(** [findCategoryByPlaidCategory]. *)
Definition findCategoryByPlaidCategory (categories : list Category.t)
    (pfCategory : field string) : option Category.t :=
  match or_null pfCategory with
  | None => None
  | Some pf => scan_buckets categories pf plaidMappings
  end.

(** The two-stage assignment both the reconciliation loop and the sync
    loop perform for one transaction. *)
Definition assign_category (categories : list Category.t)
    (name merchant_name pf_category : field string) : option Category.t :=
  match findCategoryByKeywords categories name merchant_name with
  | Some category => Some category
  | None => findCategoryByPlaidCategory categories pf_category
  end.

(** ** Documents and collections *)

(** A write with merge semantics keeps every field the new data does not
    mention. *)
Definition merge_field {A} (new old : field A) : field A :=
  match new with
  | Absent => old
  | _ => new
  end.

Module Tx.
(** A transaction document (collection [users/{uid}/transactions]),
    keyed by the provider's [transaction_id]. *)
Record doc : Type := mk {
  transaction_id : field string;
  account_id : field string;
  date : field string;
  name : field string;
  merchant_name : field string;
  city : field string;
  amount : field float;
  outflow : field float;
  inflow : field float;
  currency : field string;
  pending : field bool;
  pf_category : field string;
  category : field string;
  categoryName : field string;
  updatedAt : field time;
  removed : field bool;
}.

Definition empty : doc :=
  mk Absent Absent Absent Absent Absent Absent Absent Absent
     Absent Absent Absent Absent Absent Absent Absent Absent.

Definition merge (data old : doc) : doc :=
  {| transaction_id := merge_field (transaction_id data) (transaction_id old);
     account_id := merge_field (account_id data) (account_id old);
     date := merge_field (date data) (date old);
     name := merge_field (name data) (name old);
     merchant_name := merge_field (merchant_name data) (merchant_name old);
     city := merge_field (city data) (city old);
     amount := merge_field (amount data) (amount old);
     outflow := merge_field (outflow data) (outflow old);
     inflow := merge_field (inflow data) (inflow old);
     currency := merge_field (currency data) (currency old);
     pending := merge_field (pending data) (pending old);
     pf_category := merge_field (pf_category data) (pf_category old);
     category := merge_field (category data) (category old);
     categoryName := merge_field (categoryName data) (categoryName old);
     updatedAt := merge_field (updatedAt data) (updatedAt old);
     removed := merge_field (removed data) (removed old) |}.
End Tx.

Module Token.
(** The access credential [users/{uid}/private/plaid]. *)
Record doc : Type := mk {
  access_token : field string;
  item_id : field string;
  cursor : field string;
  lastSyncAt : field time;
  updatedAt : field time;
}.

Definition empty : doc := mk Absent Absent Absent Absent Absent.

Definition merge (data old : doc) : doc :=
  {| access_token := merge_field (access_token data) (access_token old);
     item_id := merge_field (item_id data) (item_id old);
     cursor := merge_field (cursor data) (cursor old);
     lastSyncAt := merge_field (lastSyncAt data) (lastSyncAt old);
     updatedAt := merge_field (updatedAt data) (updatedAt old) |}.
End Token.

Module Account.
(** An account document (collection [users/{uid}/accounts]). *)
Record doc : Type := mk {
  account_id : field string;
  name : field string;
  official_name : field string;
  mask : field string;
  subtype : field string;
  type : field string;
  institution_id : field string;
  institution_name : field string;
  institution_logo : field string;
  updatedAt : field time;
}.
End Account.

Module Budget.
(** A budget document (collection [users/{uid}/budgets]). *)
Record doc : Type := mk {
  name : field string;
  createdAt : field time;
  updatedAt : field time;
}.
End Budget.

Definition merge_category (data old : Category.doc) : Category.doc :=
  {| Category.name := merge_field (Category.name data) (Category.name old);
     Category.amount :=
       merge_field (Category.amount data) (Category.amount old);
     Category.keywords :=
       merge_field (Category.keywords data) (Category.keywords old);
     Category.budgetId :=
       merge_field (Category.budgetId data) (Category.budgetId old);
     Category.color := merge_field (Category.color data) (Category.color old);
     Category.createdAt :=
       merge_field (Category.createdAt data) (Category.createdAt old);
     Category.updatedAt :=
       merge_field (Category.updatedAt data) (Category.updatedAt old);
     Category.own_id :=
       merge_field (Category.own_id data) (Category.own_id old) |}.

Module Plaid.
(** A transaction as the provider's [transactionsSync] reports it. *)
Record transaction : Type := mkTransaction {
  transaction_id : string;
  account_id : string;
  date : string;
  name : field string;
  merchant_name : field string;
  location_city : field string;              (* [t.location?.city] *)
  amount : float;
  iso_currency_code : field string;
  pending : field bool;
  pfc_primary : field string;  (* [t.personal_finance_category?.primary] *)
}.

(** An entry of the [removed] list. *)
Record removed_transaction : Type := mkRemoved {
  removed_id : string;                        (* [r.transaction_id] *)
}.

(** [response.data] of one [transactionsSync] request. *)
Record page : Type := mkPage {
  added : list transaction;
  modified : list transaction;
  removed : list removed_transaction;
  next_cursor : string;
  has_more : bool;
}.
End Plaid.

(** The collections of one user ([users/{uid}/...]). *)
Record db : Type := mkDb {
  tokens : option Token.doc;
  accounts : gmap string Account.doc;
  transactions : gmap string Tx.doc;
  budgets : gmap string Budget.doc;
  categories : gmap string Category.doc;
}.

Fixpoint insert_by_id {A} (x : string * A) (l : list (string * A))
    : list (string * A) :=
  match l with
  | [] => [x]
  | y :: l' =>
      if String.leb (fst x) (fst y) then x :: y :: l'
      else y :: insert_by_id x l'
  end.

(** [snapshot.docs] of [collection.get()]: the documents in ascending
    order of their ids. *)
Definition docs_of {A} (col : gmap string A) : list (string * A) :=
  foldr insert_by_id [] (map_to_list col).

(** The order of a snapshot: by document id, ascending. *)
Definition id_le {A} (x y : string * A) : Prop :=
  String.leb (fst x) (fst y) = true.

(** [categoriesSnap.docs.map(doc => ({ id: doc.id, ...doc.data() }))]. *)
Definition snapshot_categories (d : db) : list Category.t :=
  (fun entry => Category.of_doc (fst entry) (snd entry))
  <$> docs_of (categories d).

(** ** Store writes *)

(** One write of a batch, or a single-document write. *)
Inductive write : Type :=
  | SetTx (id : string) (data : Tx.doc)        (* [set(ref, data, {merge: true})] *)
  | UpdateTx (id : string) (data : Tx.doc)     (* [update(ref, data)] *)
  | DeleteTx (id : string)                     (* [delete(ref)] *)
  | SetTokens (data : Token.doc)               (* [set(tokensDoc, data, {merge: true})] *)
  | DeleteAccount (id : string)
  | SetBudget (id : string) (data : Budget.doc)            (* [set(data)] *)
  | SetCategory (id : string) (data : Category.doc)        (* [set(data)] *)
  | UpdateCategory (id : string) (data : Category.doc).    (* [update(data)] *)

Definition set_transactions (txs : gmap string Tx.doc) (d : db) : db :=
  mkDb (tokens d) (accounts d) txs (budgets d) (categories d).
——
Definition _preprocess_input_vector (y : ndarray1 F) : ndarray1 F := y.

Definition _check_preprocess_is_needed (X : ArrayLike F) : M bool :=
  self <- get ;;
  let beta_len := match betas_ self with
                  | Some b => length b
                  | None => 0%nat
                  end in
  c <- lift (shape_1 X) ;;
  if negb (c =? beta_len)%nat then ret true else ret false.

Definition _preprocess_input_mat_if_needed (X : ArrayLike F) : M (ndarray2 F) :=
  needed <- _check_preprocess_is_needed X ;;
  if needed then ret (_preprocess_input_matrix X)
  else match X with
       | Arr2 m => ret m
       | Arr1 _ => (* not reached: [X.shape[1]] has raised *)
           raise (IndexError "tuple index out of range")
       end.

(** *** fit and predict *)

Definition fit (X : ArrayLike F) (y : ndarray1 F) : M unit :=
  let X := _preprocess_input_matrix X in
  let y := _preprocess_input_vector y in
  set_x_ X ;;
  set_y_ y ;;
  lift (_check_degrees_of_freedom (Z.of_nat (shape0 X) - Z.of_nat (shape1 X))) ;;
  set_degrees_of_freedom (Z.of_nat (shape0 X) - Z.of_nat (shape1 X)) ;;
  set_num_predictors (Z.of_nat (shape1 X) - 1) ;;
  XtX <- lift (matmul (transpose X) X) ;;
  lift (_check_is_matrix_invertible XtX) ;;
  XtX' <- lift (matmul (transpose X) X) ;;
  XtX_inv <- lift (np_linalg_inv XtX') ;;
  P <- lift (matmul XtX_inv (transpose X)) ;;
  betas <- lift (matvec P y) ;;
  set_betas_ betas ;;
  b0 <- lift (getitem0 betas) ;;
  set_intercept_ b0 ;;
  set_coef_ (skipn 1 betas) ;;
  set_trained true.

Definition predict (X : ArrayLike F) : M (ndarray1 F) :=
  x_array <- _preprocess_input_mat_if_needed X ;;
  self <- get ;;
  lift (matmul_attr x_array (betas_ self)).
——
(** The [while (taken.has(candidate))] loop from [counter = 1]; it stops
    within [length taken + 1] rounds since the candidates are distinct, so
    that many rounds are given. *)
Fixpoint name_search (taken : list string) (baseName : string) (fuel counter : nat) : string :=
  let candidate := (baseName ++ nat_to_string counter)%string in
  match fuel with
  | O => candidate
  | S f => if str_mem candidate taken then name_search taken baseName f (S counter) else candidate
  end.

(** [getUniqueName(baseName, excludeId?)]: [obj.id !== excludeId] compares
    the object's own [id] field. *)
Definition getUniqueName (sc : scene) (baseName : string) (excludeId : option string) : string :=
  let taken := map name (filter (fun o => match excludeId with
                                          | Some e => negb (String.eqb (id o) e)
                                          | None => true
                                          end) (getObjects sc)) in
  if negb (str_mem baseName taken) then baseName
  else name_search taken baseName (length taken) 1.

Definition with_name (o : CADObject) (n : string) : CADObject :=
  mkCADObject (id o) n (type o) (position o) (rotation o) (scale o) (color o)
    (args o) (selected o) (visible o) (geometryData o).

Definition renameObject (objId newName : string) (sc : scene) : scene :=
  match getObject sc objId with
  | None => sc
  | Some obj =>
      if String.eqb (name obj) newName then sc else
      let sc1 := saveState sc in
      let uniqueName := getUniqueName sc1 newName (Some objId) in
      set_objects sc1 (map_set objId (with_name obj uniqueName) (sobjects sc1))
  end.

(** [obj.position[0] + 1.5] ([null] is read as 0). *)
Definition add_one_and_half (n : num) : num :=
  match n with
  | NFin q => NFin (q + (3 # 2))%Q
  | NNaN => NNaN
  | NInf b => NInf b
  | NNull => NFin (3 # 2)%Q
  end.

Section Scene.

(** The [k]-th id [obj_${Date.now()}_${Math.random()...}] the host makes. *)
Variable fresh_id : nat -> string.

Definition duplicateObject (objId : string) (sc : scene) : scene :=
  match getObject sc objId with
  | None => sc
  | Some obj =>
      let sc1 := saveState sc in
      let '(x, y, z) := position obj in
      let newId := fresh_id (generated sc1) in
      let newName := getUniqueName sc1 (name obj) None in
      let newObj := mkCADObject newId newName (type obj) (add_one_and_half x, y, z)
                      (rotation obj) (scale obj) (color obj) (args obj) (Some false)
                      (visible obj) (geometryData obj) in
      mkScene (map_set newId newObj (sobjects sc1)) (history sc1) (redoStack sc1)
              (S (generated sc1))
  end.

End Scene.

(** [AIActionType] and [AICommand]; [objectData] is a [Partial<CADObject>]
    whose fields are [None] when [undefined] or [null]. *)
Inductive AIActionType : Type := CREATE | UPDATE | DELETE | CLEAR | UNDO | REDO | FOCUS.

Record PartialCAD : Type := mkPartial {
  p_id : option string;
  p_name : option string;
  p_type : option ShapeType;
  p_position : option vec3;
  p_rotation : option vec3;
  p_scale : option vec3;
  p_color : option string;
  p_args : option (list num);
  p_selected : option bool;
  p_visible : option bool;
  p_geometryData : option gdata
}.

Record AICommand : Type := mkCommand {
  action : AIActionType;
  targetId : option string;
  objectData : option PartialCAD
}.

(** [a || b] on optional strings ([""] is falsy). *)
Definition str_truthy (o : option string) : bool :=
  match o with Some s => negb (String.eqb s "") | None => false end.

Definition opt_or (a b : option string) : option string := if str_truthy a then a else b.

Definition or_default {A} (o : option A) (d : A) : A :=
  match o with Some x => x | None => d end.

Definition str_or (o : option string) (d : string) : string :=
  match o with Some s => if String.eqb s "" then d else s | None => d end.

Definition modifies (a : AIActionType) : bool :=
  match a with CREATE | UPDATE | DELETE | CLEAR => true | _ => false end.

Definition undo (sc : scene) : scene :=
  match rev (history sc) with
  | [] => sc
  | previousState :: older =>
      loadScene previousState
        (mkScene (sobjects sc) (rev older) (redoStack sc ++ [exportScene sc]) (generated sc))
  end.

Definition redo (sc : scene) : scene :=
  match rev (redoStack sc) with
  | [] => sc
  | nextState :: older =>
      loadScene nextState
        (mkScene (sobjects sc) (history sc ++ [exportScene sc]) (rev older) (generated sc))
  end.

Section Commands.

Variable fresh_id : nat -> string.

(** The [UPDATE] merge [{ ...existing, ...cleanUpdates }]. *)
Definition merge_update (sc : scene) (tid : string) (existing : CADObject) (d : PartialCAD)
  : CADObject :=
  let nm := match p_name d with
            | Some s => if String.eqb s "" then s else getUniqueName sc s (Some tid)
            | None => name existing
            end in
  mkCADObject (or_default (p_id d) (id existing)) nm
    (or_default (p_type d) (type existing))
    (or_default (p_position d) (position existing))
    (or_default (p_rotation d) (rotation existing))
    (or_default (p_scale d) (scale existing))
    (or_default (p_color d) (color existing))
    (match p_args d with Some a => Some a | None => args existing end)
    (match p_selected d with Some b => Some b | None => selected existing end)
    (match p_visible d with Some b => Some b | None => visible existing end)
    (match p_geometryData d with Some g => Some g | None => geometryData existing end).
——
== WHAT IS NEEDED ==
Look through the data above. Copy every line with the string "AICommand" in it.

== TASK SOLUTION ==
(** [AIActionType] and [AICommand]; [objectData] is a [Partial<CADObject>]
Record AICommand : Type := mkCommand {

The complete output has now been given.